Противопоставляя себя обществу в драматургии, Жене намного ближе к своей цели, чем в прозе, где он наедине с читателем. В театре живые люди, сообщество, публика оказываются лицом к лицу с таинственным миром мечты и фантазий отщепенца. Более того, публике приходится под воздействием спектакля, даже если он вызывает ужас и отвращение, узнать собственное психологическое состояние, чудовищно усиленное и преувеличенное, хотя это всего лишь театр. Несомненно, большая часть публики пришла в театр, привлеченная слухами, что спектакль скандальный или порнографический, что только увеличивает эффект шока. Потому что снедаемые любопытством «правильные» видят, что их фантазии не так уж и отличаются от фантазий откровенничающего отщепенца.
Театру Жене недостает сюжета, характеров, конструктивности, последовательности и социальной правды. Его пьесы психологически правдивы. Это не интеллектуальные, талантливые экзерсисы, но проекции мира личного мифа, постигаемого прелогическим способом мышления, знаком сферы мифа и фантазии; в результате преобладание магических форм действия в пьесах Жене ведёт к идентификации субъекта и объекта, символа и реальности, слова и идеи, и в ряде случаев происходит отрыв названия от предмета, его означающего, к объективизации слова. Однажды Жене сказал Сартру, что ненавидит розы, но любит слово «розы». Дологическое мышление превращает фантазии, язык мифа в заклинание взамен коммуникации; слово не обозначает понятие, но вызывает мысленный образ предмета, превращаясь в магическую формулу. Желание и любовь выражаются в стремлении обладать и соединиться с любимым объектом. Заклинание, магическое замещение и идентификация — важные элементы ритуала. Использование языка как магического заклинания — воплощения слов — превращает театр Жене вопреки его жестокости и скабрезности в подлинно поэтический театр, своего рода перевод «Цветов зла» Бодлера в драматические образы.
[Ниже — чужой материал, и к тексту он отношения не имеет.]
(** * rl_utils.plotting.auto_table: a shallow embedding of [plot_table]

    The module under study turns a pandas data frame into a LaTeX table.
    The development below follows [src/rl_utils/plotting/auto_table.py]
    statement by statement:

    - Python values are modelled by small inductive types; Python floats are
      IEEE binary64 numbers, i.e. Rocq's primitive [float], so the model
      runs: [plot_table] evaluates to the very text of the table;
    - exceptions are an explicit [result]; [print] is a log of lines and
      [open]/[write] a log of files: both record what a run leaves behind
      in which printing and writing succeed (a [write_to] that cannot be
      opened is outside the model);
    - the caller's data frame object is threaded through the call, because
      line 95 assigns into it;
    - of pandas, what the function relies on: element-wise [*] on a column,
      [replace], [groupby] (sorted keys, NaN keys dropped), and the grouped
      reductions [mean] and [std], which skip NaN entries.  The reductions
      are pandas' group kernels: a compensated sum over the count for the
      mean, a running mean and sum of squared deviations for the standard
      deviation, run in binary64;
    - a cell of a frame is a binary64 number or a string: a column of
      integers is not modelled (pandas multiplies an int64 column by an
      [int] in wrap-around arithmetic), and a frame without records is
      one of string columns; the column [err_key] names is one of the
      columns other than [row_key], [col_key] and [cell_key];
    - the entries of [row_order] and [col_order] are strings, as annotated;
      the callbacks are total functions. *)

From Stdlib Require Import Reals Lra.
From Stdlib Require Import List String Ascii ZArith NArith Lia Bool.
From Stdlib Require Import Floats DecimalString.
Import ListNotations.
Set Warnings "-inexact-float".
Local Open Scope string_scope.

(** ** Python exceptions and the two effects of the function *)

Module Py.

Inductive exn : Type :=
| TypeError
| KeyError
| IndexError
| OverflowError.

Inductive result (A : Type) : Type :=
| Ok (a : A)
| Raise (e : exn).
Arguments Ok {A} a.
Arguments Raise {A} e.

Definition bind {A B} (m : result A) (k : A -> result B) : result B :=
  match m with
  | Ok a => k a
  | Raise e => Raise e
  end.

(** [map f xs] for an [f] that may raise: the first exception wins. *)
Fixpoint mapM {A B} (f : A -> result B) (xs : list A) : result (list B) :=
  match xs with
  | [] => Ok []
  | x :: xs' =>
      bind (f x) (fun y => bind (mapM f xs') (fun ys => Ok (y :: ys)))
  end.

(** Code that prints: the lines printed so far, and how it ended. *)
Definition io (A : Type) : Type := list string * result A.

Definition ret {A} (a : A) : io A := ([], Ok a).
Definition print (line : string) : io unit := ([line], Ok tt).
Definition lift {A} (m : result A) : io A := ([], m).
Definition iobind {A B} (m : io A) (k : A -> io B) : io B :=
  match m with
  | (out, Ok a) => let (out', r) := k a in (List.app out out', r)
  | (out, Raise e) => (out, Raise e)
  end.

End Py.
Import Py.

Declare Scope py_scope.
Delimit Scope py_scope with py.
Notation "x <- m ;; k" := (Py.bind m (fun x => k))
  (at level 61, m at next level, right associativity) : py_scope.
Notation "x <~ m ;; k" := (Py.iobind m (fun x => k))
  (at level 61, m at next level, right associativity) : py_scope.
Local Open Scope py_scope.

(** ** Strings *)

Definition nl : string := String (ascii_of_nat 10) EmptyString.

(** [sep.join(xs)] *)
Fixpoint join (sep : string) (xs : list string) : string :=
  match xs with
  | [] => ""
  | [x] => x
  | x :: xs' => x ++ sep ++ join sep xs'
  end.

(** [sub in s] on strings. *)
Fixpoint contains (sub s : string) : bool :=
  prefix sub s ||
  match s with
  | EmptyString => false
  | String _ s' => contains sub s'
  end.

(** [s * n] for a string [s]: repetition, empty when [n <= 0]. *)
Fixpoint repeat_string (s : string) (n : nat) : string :=
  match n with
  | O => ""
  | S n' => s ++ repeat_string s n'
  end.

(** [s.replace("%", "\\%").replace("_", " ")] (lines 129-130). *)
Fixpoint clean_text (s : string) : string :=
  match s with
  | EmptyString => EmptyString
  | String c s' =>
      if Ascii.eqb c "%"%char then String "\"%char (String "%"%char (clean_text s'))
      else if Ascii.eqb c "_"%char then String " "%char (clean_text s')
      else String c (clean_text s')
  end.

(** The keys of a dictionary built from a list of keys: each once, in the
    order of first insertion. *)
Fixpoint dict_keys (seen l : list string) : list string :=
  match l with
  | [] => []
  | k :: l' =>
      if existsb (String.eqb k) seen then dict_keys seen l'
      else k :: dict_keys (k :: seen) l'
  end.

(** [dict.get(k, default)] and [k in dict] on dictionaries with string keys. *)
Definition dict (V : Type) : Type := list (string * V).

Fixpoint dict_find {V} (d : dict V) (k : string) : option V :=
  match d with
  | [] => None
  | (k', v) :: d' => if String.eqb k' k then Some v else dict_find d' k
  end.

Definition dict_get {V} (d : dict V) (k : string) (default : V) : V :=
  match dict_find d k with
  | Some v => v
  | None => default
  end.

Definition string_of_nat (n : nat) : string :=
  NilZero.string_of_uint (Nat.to_uint n).

(** ** Floats *)

(** Conversion of a Python [int] to a float (round to nearest even);
    Python raises [OverflowError] beyond the binary64 range. *)
Definition float_of_Z (z : Z) : result float :=
  if (Z.abs z <? 2 ^ 1024)%Z
  then
    let f := SF2Prim (binary_normalize prec emax z 0 false) in
    if is_infinity f then Raise OverflowError else Ok f
  else Raise OverflowError.

Definition float_of_nat (n : nat) : float :=
  SF2Prim (binary_normalize prec emax (Z.of_nat n) 0 false).

(** Left-padding of a digit string with zeros up to [n] characters. *)
Definition zero_pad (n : nat) (s : string) : string :=
  repeat_string "0" (n - String.length s) ++ s.

(** The Python format ["%.<n>f" % x]: the exact binary value is rounded to
    [n] decimals, ties to even. *)
Definition format_fixed (n : nat) (x : float) : string :=
  let frac_of (sign : bool) (q : Z) :=
    let scale := (10 ^ Z.of_nat n)%Z in
    let ip := NilZero.string_of_uint (N.to_uint (Z.to_N (q / scale))) in
    let fp := zero_pad n (NilZero.string_of_uint (N.to_uint (Z.to_N (q mod scale)))) in
    (if sign then "-" else "") ++ ip ++
    (match n with O => "" | S _ => "." ++ fp end) in
  match Prim2SF x with
  | S754_nan => "nan"
  | S754_infinity s => if s then "-inf" else "inf"
  | S754_zero s => frac_of s 0%Z
  | S754_finite s m e =>
      let num := (Z.pos m * 10 ^ Z.of_nat n * 2 ^ Z.max e 0)%Z in
      let den := (2 ^ Z.max (- e) 0)%Z in
      let q := (num / den)%Z in
      let r := (num mod den)%Z in
      let q' :=
        if (den <? 2 * r)%Z then (q + 1)%Z
        else if (2 * r =? den)%Z then (if Z.even q then q else q + 1)%Z
        else q in
      frac_of s q'
  end.

(** ** pandas: cells, frames, [replace], [groupby], [mean], [std] *)

(** A cell of the frame holds a number or a string (the sentinel markers
    ["missing"] and ["error"] are strings). *)
Inductive cell : Type :=
| VNum (x : float)
| VStr (s : string).

(** A Python number passed as a scaling factor: [int] or [float]. *)
Inductive scalar : Type :=
| SInt (z : Z)
| SFloat (x : float).

(** One record of the frame.  The three columns named by [row_key],
    [col_key] and [cell_key] are fields; every other column (among them
    the one [err_key] may name) is kept by name. *)
Record record : Type := mkRecord {
  at_row_key : cell;
  at_col_key : cell;
  at_cell_key : cell;
  others : dict cell
}.

Definition dataframe : Type := list record.

(** A [pd.Series] of floats indexed by group keys. *)
Definition series : Type := list (cell * float).

(** [x * k] for a cell [x]: float arithmetic on numbers, repetition for
    [str * int], and [TypeError] for [str * float]. *)
Definition py_mul (v : cell) (k : scalar) : result cell :=
  match v, k with
  | VNum x, SFloat y => Ok (VNum (x * y)%float)
  | VNum x, SInt z => y <- float_of_Z z ;; Ok (VNum (x * y)%float)
  | VStr s, SInt z => Ok (VStr (repeat_string s (Z.to_nat z)))
  | VStr _, SFloat _ => Raise TypeError
  end.

Definition float_mul (x : float) (k : scalar) : result float :=
  match k with
  | SFloat y => Ok (x * y)%float
  | SInt z => y <- float_of_Z z ;; Ok (x * y)%float
  end.

Definition set_cell (r : record) (v : cell) : record :=
  mkRecord (at_row_key r) (at_col_key r) v (others r).

(** [df[cell_key] * value_scaling], then the assignment to [df[cell_key]]. *)
Definition scale_column (df : dataframe) (k : scalar) : result dataframe :=
  mapM (fun r => v <- py_mul (at_cell_key r) k ;; Ok (set_cell r v)) df.

(** [df.replace(marker, fill)]: every cell of every column that equals the
    marker. *)
Definition replace_cell (marker : string) (fill : float) (v : cell) : cell :=
  match v with
  | VStr s => if String.eqb s marker then VNum fill else v
  | VNum _ => v
  end.

Definition replace (marker : string) (fill : float) (df : dataframe) : dataframe :=
  map (fun r =>
         mkRecord (replace_cell marker fill (at_row_key r))
                  (replace_cell marker fill (at_col_key r))
                  (replace_cell marker fill (at_cell_key r))
                  (map (fun kv => (fst kv, replace_cell marker fill (snd kv)))
                       (others r)))
      df.

(** Python's [==] and the order [groupby] sorts its keys by (numbers
    before strings). *)
Definition key_eqb (a b : cell) : bool :=
  match a, b with
  | VNum x, VNum y => PrimFloat.eqb x y
  | VStr s, VStr t => String.eqb s t
  | _, _ => false
  end.

Definition key_leb (a b : cell) : bool :=
  match a, b with
  | VNum x, VNum y => PrimFloat.leb x y
  | VNum _, VStr _ => true
  | VStr _, VNum _ => false
  | VStr s, VStr t => String.leb s t
  end.

Fixpoint insert_key (k : cell) (ks : list cell) : list cell :=
  match ks with
  | [] => [k]
  | k' :: ks' => if key_leb k k' then k :: ks else k' :: insert_key k ks'
  end.

Fixpoint sort_keys (ks : list cell) : list cell :=
  match ks with
  | [] => []
  | k :: ks' => insert_key k (sort_keys ks')
  end.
Театр Жене, без сомнения, — театр социального протеста. Однако, как Ионеско и Адамов до его обращения к эпическому реализму, он решительно отвергает политические обязательства и дискуссии, дидактику и пропаганду. Его театр — мир фантазий отверженных, исследующий условия человеческого существования, отчуждение человека, его одиночество, тщетные поиски смысла и реальности.